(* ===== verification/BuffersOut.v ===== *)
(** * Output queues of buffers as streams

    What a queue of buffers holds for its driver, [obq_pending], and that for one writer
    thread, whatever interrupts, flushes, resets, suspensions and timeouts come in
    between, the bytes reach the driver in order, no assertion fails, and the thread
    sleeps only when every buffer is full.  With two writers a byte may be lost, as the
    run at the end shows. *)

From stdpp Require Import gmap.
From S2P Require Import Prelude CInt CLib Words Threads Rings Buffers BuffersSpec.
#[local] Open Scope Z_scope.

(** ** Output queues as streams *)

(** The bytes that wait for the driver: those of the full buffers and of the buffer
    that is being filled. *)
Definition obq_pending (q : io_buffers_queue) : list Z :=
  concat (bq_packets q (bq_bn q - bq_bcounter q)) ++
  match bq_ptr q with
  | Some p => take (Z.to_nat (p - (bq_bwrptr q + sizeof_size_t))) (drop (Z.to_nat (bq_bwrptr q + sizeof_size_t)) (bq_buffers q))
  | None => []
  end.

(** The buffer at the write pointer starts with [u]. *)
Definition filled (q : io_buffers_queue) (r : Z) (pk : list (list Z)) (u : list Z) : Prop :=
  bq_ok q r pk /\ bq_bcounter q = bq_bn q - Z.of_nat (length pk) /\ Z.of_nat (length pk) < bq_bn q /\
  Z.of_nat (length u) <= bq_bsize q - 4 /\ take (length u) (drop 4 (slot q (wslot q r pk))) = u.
------------------------
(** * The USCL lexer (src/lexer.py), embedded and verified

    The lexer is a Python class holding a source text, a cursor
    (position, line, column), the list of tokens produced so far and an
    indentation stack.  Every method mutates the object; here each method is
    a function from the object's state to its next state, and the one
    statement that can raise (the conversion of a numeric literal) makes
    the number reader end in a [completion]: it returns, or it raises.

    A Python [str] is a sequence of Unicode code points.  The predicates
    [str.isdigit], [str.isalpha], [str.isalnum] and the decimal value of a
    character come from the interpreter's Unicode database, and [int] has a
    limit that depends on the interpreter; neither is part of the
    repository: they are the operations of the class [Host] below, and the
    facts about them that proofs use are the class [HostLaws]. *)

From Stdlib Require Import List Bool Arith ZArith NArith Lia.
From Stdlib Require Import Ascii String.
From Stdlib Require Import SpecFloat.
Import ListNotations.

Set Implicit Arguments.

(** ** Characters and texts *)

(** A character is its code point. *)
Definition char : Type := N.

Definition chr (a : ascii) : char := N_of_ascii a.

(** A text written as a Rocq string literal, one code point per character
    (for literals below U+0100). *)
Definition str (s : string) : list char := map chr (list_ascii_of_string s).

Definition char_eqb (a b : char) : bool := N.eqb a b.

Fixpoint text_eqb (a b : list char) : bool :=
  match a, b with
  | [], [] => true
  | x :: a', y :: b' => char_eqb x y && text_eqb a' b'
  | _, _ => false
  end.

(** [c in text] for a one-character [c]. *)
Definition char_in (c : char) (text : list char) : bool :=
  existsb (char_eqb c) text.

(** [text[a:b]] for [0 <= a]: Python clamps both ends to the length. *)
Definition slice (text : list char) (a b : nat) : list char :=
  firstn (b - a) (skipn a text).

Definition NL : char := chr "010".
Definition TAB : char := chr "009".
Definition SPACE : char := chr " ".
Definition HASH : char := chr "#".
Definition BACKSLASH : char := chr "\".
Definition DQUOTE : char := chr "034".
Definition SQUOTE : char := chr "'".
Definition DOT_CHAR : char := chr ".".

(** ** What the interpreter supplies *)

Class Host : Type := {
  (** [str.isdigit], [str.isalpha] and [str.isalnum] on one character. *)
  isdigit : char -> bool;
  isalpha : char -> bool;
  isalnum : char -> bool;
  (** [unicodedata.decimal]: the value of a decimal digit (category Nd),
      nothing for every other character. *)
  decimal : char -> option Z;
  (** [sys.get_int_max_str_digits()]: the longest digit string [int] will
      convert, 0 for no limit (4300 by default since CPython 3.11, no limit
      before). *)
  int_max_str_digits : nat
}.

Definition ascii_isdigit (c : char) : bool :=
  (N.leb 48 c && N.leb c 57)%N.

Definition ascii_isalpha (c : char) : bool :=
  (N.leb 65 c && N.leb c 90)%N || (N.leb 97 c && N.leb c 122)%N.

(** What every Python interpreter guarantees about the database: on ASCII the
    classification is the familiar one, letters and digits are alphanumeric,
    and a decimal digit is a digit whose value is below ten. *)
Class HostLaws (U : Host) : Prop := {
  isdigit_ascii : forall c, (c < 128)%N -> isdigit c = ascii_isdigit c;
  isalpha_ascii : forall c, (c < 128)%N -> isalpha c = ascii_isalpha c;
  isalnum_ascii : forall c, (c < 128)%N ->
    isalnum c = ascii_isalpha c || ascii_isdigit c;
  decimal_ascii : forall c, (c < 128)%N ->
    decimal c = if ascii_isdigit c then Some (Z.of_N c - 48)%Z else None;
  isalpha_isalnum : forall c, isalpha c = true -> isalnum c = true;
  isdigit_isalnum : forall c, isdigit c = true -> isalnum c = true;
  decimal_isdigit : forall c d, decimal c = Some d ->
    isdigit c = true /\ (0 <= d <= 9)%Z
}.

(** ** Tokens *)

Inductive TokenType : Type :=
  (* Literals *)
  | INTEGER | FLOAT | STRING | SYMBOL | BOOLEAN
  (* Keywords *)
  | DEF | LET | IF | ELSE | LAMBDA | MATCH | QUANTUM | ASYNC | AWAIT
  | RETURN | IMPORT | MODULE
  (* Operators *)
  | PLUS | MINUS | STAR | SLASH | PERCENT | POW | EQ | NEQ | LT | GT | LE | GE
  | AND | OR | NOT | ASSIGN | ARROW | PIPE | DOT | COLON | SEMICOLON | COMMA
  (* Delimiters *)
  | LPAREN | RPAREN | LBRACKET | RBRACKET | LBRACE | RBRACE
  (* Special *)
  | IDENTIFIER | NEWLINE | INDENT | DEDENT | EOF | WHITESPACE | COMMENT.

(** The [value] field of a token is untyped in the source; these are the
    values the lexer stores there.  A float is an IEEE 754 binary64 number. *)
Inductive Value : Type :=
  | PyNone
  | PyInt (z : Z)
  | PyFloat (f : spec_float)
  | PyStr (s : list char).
------------------------
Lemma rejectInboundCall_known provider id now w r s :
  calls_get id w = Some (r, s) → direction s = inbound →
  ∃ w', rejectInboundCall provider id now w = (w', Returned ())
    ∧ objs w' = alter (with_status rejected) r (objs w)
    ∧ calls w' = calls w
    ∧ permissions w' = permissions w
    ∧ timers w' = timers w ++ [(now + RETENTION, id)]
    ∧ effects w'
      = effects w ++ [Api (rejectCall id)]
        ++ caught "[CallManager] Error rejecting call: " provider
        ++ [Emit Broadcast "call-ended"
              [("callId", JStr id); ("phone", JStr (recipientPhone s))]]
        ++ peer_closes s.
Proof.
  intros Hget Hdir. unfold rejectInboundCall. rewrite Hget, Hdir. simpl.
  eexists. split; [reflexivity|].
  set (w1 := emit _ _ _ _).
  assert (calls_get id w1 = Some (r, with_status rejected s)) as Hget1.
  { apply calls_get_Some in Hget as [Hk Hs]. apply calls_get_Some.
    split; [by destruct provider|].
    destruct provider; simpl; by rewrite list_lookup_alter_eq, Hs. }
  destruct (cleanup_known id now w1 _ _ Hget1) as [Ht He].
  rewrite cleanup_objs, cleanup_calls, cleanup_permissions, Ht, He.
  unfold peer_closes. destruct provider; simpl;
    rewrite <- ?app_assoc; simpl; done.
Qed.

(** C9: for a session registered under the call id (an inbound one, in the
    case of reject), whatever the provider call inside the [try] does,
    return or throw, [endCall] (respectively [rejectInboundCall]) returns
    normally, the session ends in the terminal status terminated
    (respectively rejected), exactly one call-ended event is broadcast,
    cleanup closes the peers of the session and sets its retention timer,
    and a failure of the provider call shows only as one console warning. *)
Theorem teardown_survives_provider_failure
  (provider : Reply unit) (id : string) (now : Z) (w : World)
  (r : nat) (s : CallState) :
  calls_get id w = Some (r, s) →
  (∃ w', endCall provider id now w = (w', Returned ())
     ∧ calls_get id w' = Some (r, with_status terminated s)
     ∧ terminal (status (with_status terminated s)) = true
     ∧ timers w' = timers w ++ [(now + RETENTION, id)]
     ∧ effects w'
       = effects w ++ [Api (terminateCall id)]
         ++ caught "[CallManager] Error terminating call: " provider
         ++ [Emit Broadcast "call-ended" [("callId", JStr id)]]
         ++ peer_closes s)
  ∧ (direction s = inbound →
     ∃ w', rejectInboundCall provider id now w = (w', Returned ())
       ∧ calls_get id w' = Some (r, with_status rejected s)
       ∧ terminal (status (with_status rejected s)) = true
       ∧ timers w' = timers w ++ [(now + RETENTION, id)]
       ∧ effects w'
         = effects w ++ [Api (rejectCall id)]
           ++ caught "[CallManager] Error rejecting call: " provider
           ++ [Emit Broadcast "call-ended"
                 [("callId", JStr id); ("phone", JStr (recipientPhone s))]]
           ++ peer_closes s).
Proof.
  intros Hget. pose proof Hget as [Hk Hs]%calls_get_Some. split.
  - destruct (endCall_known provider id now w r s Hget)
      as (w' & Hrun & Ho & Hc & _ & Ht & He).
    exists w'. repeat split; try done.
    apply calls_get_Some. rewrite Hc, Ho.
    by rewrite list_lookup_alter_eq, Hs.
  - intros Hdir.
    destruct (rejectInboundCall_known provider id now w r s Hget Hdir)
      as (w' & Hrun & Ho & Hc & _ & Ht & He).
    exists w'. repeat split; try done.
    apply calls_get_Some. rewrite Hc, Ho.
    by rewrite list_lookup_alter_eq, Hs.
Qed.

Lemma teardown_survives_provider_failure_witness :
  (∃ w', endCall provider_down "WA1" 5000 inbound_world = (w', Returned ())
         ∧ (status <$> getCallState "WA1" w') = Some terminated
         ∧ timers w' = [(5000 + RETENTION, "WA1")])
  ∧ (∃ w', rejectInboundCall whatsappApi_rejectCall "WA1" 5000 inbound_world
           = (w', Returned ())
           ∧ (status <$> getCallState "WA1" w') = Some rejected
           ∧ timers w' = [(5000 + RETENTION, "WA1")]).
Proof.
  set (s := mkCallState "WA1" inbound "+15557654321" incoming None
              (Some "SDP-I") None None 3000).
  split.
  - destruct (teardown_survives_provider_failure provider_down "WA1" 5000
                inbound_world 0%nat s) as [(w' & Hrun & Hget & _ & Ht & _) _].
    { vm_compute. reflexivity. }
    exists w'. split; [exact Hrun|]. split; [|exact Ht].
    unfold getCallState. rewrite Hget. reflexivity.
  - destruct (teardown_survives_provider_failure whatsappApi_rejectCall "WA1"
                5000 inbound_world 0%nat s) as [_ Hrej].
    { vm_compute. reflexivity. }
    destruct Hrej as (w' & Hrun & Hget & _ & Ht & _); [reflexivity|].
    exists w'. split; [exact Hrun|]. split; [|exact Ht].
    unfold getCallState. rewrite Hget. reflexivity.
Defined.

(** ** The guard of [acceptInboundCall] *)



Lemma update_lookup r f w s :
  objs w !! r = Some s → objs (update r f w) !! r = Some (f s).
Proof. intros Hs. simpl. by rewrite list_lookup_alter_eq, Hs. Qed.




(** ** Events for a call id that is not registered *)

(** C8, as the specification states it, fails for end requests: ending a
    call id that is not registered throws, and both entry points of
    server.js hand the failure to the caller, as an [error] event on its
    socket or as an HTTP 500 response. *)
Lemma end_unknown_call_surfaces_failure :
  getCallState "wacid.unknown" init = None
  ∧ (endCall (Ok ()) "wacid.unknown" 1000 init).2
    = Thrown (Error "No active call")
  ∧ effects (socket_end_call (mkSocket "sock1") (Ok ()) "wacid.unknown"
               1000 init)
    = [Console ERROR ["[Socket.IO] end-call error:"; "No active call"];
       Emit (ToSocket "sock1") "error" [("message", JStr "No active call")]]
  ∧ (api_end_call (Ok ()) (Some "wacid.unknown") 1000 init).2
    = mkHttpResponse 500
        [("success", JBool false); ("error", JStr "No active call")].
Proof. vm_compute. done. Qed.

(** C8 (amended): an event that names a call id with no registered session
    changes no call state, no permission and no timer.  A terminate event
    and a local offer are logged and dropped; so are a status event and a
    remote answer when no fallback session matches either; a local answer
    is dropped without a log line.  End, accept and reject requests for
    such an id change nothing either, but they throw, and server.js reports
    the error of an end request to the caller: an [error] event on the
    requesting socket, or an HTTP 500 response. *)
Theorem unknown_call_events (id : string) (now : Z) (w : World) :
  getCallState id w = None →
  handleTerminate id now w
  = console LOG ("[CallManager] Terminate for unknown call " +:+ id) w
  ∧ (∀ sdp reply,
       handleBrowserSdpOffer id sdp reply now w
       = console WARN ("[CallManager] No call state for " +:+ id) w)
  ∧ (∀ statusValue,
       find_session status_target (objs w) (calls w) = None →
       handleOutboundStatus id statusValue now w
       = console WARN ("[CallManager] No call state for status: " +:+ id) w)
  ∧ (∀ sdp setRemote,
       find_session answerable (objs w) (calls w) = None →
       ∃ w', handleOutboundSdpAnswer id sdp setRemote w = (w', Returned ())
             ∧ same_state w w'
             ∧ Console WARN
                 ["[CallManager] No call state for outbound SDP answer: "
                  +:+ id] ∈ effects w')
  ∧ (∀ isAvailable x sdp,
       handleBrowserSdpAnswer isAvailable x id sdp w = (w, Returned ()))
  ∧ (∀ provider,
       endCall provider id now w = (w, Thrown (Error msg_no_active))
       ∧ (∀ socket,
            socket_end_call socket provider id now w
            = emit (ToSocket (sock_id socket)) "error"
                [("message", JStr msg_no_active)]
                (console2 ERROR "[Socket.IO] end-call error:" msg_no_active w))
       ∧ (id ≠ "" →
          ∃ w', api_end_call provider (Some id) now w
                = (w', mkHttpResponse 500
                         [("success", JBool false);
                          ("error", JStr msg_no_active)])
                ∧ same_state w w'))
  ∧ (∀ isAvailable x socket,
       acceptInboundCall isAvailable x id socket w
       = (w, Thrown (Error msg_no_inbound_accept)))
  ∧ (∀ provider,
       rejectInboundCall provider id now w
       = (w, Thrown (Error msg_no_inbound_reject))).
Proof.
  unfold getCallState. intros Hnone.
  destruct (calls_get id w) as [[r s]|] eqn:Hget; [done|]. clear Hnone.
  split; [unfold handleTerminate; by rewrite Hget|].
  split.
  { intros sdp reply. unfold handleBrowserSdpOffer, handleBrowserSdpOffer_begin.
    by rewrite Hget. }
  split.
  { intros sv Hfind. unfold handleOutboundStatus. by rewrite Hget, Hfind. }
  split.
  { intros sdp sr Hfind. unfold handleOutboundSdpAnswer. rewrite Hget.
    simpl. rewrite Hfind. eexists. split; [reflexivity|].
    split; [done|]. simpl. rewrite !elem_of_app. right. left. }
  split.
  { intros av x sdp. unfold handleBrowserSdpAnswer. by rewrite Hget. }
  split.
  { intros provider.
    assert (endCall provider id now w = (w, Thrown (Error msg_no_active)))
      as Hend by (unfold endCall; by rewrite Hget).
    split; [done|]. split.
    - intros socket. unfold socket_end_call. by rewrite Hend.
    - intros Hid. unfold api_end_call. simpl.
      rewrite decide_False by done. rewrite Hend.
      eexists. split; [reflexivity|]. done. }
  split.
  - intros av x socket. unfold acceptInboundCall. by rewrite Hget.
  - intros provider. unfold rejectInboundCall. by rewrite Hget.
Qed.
------------------------
* Exercise aim *
What is needed is one number, the count of lines in the listing above that contain the word "ToSocket".

* Solution for this exercise *
2